Prior to the 1960s, the fashion industry had been focused on the mature woman, and models were typically more mature as well. Young women and teens weren’t an area that was really catered to, but this began to change in the mid-’60s, with a huge swing towards the youth market. This was the time of Britain’s ‘Beatlemania’, Mary Quant, Biba, Carnaby Street and Twiggy.
Here in Australia, designer Prue Acton dived straight into this new movement, producing fun, bright designs that young girls and women loved to wear. Acton’s name is not generally known to the younger generation these days, but she was one of the first designers to cater to the youth market in the 1960s, and was the first Australian designer to break into the international market.
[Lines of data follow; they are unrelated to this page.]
(** ** Claims about the role mapping *)

(** C7.  When construction completes, each role is populated exactly from
    the scenarios whose lower-cased name is a member of the role's
    vocabulary (["arm"], ["away"] for arm-away; ["stay"], ["home"],
    ["partial"] for arm-home; ["disarm"], ["off"] for disarm): if some
    scenario matches the role, the role holds the id of a matching
    scenario; a role that holds an id got it from a matching scenario; and
    a role no scenario matches stays [None], so names outside the
    vocabularies populate nothing. *)
Theorem role_mapping_by_vocabulary {W} `{!Collaborators W}
    (dev : device) (s : state W) (r : Role) :
  fst (__init__ dev s) = Return tt →
  let l := default [] (scenarios dev) in
  let e := self (snd (__init__ dev s)) in
  ((∃ sc, sc ∈ l ∧ matches r sc) →
     ∃ sc, sc ∈ l ∧ matches r sc ∧ role_id r e = dict_get sc "id")
  ∧ (role_id r e ≠ VNone →
       ∃ sc, sc ∈ l ∧ matches r sc ∧ role_id r e = dict_get sc "id")
  ∧ ((∀ sc, sc ∈ l → ¬ matches r sc) → role_id r e = VNone).
Proof.
  intros Hret l e.
  destruct (init_self dev s Hret) as (id & name & Hself & _).
  fold l in Hself. fold e in Hself.
  destruct (role_id_fold_origin r l (mkEntity id name l VNone VNone VNone))
    as [[Hall Heq] | (l1 & sc & l2 & Hl & Hm & Hl2 & Heq)];
    rewrite <- Hself in Heq.
  - assert (Hnone : role_id r e = VNone) by (rewrite Heq; destruct r; reflexivity).
    repeat split.
    + intros (sc & Hin & Hm). exfalso.
      rewrite Forall_forall in Hall. exact (Hall sc Hin Hm).
    + intros Hne. contradiction.
    + intros _. exact Hnone.
  - assert (Hin : sc ∈ l).
    { rewrite Hl. apply elem_of_app. right. apply elem_of_cons. left. reflexivity. }
    repeat split.
    + intros _. exists sc. auto.
    + intros _. exists sc. auto.
    + intros Hno. exfalso. exact (Hno sc Hin Hm).
Qed.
Acton described herself as “an artist who chooses to work in the field of fashion”. She originally intended to become a professional artist (painter), and this side to her is evident in the bright colours and bold prints she used. She completed a Diploma of Art (Majoring in Textiles) at RMIT in 1962 and set up her own fashion business with the help of her family in 1963 in Flinders Lane, Melbourne.
Described by the press in 1964 as “Australia’s Mary Quant”, Acton and her team regularly travelled to Europe to keep up with the latest styles by Quant, Courrèges and other Mod fashion designers of the 1960s. Her signature looks included A-line shift dresses, hipster skirts, culottes, mini coats, Peter Pan collars, pretty prints, bold colours and “connotations of cute, modern, school/business girl sexuality”.
In the early ’70s, Acton launched a line of underwear, swimwear and accessories, as well as cosmetics and perfumes, to help create the Prue Acton “Total Look”.
In the September 1970 edition of Women’s Day magazine, Acton was described as part of a new wave of designers who “established herself as Australia’s leading celebrity designer, in the process converting her young girls’ fashion label into a national and international brand enterprise with an annual turnover of [then] around $6 million”.
Acton won numerous awards during her fashion career, including five Australian Wool Board Awards, four Fashion Industry of Australia Lyrebird Awards, three David Jones Awards for Fashion Excellence, and three international awards for Olympic Opening Ceremony Uniforms. She was awarded an OBE in 1982.
Acton closed her business in the early 1990s and now Museums Victoria has a comprehensive collection of her works. Designs from her heyday – 1964-1972 – are highly collectible. Occasionally, I am lucky enough to find some of her pieces.
Today, aged 77, Acton describes herself as “a professional artist and colourist” and runs colour and design courses through RMIT University. She lives in Daylesford, Victoria.